Plus, he gives a great interview (if someone has the video of Ron’s halftime interview with Craig Sager, please pass it along; Ask and you shall receive! – thanks to commenters everclear and Kaifa).  All kidding aside, one thing that Ron did say at the half (after recording 15 points and hitting 3 threes) was that he’s now getting used to defenses playing off of him and leaving him to double Kobe and Pau; that he’s now more comfortable in the offense and isn’t as concerned about taking the shots that are there for him.  To me, this is the biggest step that Ron could have taken in this season.  Throughout the year, I’ve thought that Ron was almost too deferential to Kobe and that he second guessed way too often considering his talent on offense.  By no means was I clamoring for Ron to go into “hero” mode, but I wanted him to trust his game and to shoot the ball without hesitation when he was open.  He’s now doing that and the results are much better than what they were for the last part of the season.  Also, having that wrap off of his left hand has seemed to help too.

The Bad:

I don’t want to harp too much on any negatives about this game because, honestly, there weren’t many.  However, if there was one thing that I noticed it was that the Lakers got a bit too comfortable playing to the Suns’ style and it resulted in this game being closer than it probably needed to be.  In the 2nd and 3rd quarters (full disclosure – I missed several minutes of both of these quarters) the Lakers seemed content to play at a faster pace and their offensive and defensive execution suffered because of it.  The Lakers went to a P&R heavy offense – which, while effective isn’t necessarily the best way to attack the Suns – and then were lazy with their rotations and close outs on defense (especially our favorite #24).  On defense we also didn’t battle as hard in P&R situations and Nash was able to turn the corner more easily and create shots for his mates much better than during any other portion of the game. 
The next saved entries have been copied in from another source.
(* ===== verification/StringUtil.v ===== *)
(** * String utilities

    Model of the rest of [src/include/base/strings/string_util_internal.h] and of
    the character helpers of [string_util.h]: case-insensitive comparison,
    trimming, collapsing of white space, the word-at-a-time test for ASCII,
    joining, placeholders and [lcpyT].  A string is the list of its character
    values.  Whether a character is Unicode white space is decided outside these
    headers and is a parameter. *)

From S2P Require Import Prelude.

#[local] Abbreviation CharT := Z.

(** ** Case *)

Definition ToLowerASCII (c : CharT) : CharT := if (65 <=? c) && (c <=? 90) then c + (97 - 65) else c.
Definition ToUpperASCII (c : CharT) : CharT := if (97 <=? c) && (c <=? 122) then c + (65 - 97) else c.

(** [for (i = 0; i < str.size(); i++) ret.push_back(...)]. *)
Definition ToLowerASCIIImpl (str : list CharT) : list CharT := map ToLowerASCII str.
Definition ToUpperASCIIImpl (str : list CharT) : list CharT := map ToUpperASCII str.

(** The loop on the common length, and what follows it. *)
Fixpoint CompareCaseInsensitiveASCIIT (a b : list CharT) : Z :=
  match a, b with
  | x :: a', y :: b' =>
      let lower_a := ToLowerASCII x in
      let lower_b := ToLowerASCII y in
      if lower_a <? lower_b then -1
      else if lower_b <? lower_a then 1
      else CompareCaseInsensitiveASCIIT a' b'
  | _, _ =>
      if Nat.eqb (length a) (length b) then 0
      else if Nat.ltb (length a) (length b) then -1 else 1
  end.

Inductive CompareCase := SENSITIVE | INSENSITIVE_ASCII.

Definition CaseInsensitiveCompareASCII (x y : CharT) : bool := ToLowerASCII x =? ToLowerASCII y.

(** [std::equal] on two ranges of the same length. *)
Fixpoint std_equal (eq : CharT → CharT → bool) (a b : list CharT) : bool :=
  match a, b with
  | [], [] => true
  | x :: a, y :: b => eq x y && std_equal eq a b
  | _, _ => false
  end.

Definition DoLowerCaseEqualsASCII (str lowercase_ascii : list CharT) : bool :=
  std_equal (λ lhs rhs, ToLowerASCII lhs =? rhs) str lowercase_ascii.

Definition compare_source (source search_for : list CharT) (case_sensitivity : CompareCase) : bool :=
  match case_sensitivity with
  | SENSITIVE => bool_decide (source = search_for)
  | INSENSITIVE_ASCII => std_equal CaseInsensitiveCompareASCII search_for source
  end.

Definition StartsWithT (str search_for : list CharT) (case_sensitivity : CompareCase) : bool :=
  if (length str <? length search_for)%nat then false
  else compare_source (take (length search_for) str) search_for case_sensitivity.

Definition EndsWithT (str search_for : list CharT) (case_sensitivity : CompareCase) : bool :=
  if (length str <? length search_for)%nat then false
  else compare_source (take (length search_for) (drop (length str - length search_for) str)) search_for case_sensitivity.

(** ** Trimming *)

Section Trim.
Context (size_bits : Z).
Definition size (z : Z) : Z := wrapU size_bits z.
Definition npos : Z := 2 ^ size_bits - 1.

(** The two bits of [TrimPositions]. *)
Record TrimPositions := mkTrim { TRIM_LEADING : bool; TRIM_TRAILING : bool }.

Fixpoint find_first_from (p : CharT → bool) (s : list CharT) (i : Z) : Z :=
  match s with [] => npos | c :: s => if p c then i else find_first_from p s (i + 1) end.

Definition find_first_not_of (s chars : list CharT) : Z := find_first_from (λ c, negb (bool_decide (c ∈ chars))) s 0.

Fixpoint find_last_from (p : CharT → bool) (s : list CharT) (i found : Z) : Z :=
  match s with [] => found | c :: s => find_last_from p s (i + 1) (if p c then i else found) end.

Definition find_last_not_of (s chars : list CharT) : Z := find_last_from (λ c, negb (bool_decide (c ∈ chars))) s 0 npos.

(** The positions trimmed, and the output. *)
Definition TrimStringT (input trim_chars : list CharT) (positions : TrimPositions) : TrimPositions * list CharT :=
  let last_char := size (Z.of_nat (length input) - 1) in
  let first_good_char := if TRIM_LEADING positions then find_first_not_of input trim_chars else 0 in
  let last_good_char := if TRIM_TRAILING positions then find_last_not_of input trim_chars else last_char in
  if bool_decide (input = []) || (first_good_char =? npos) || (last_good_char =? npos) then
    (if bool_decide (input = []) then mkTrim false false else positions, [])
  else
    (mkTrim (negb (first_good_char =? 0)) (negb (last_good_char =? last_char)),
     take (Z.to_nat (size (size (last_good_char - first_good_char) + 1))) (drop (Z.to_nat first_good_char) input)).

(** [substr] stops the program when [pos] is behind the end. *)
Definition substr (s : list CharT) (pos n : Z) : outcome (list CharT) :=
  if Z.of_nat (length s) <? pos then Crash CheckFailed else Ret (take (Z.to_nat n) (drop (Z.to_nat pos) s)).

Definition TrimStringPieceT (input trim_chars : list CharT) (positions : TrimPositions) : outcome (list CharT) :=
  let begin := if TRIM_LEADING positions then find_first_not_of input trim_chars else 0 in
  let end_ := if TRIM_TRAILING positions then size (find_last_not_of input trim_chars + 1) else Z.of_nat (length input) in
  substr input (Z.min begin (Z.of_nat (length input))) (size (end_ - begin)).
End Trim.

(** ** Collapsing white space *)

Section Collapse.
Context (IsUnicodeWhitespace : CharT → bool) (trim_sequences_with_line_breaks : bool).

(** [result], [in_whitespace], [already_trimmed] and [chars_written]. *)
Record collapse_state := mkCollapse { result : list CharT; in_whitespace : bool; already_trimmed : bool; chars_written : Z }.

(** [result[chars_written++] = c]. *)
Definition write_char (st : collapse_state) (c : CharT) : outcome (list CharT * Z) :=
  if (0 <=? chars_written st) && (chars_written st <? Z.of_nat (length (result st))) then
    (n ← arith int32_t (chars_written st + 1); Ret (<[Z.to_nat (chars_written st) := c]> (result st), n))
  else Crash OutOfBounds.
Again, I don’t want to harp too much on this as the Suns are a fantastic offensive team and in the rest of the game the Lakers pretty much held them in check (especially in the 4th quarter).  But during that middle portion of the game, I sensed that the Lakers relaxed on D and may have gotten into the mindset that they can just out score the Suns.  And while this may be true, I’d like for the Lakers to not rely on their offense to win games, but rather their stingy D mixed with their improving-by-the-day offense.

The Reactions:

Andy Kamenetzky at Land O’ Lakers: “The fourth quarter defense was often spectacular before and after the game-clinching run as well. The Suns were held to 41.2 percent from the field and connected on just one of seven from downtown after hitting a red hot 52.7 percent during the opening three quarters. There were also six turnovers, which the Lakers converted into nine points.

Throw in the heavy dosage of Gasol and Odom down low during the game’s closing moments and this final quarter was a painful reminder to Phoenix as to why they’re considered the underdog with decreasing odds for an upset.”

Kurt Helin at ProBasketballTalk: “Yes, Steve Nash was still on the floor. And he is still Steve Nash. But Kobe was taking pages right out of the Nash playbook all night long — including one third-quarter play where he was dribbling near the top of the key, nobody rotated on to Pau Gasol after he set the screen then rolled to the hoop (Amare Stoudemire was losing him a lot in the second half) and Kobe did a one-handed, right-out-of-the-dribble pass to Gasol for the layup. It was the kind of pass Nash does better than anyone in the league. But not Wednesday night.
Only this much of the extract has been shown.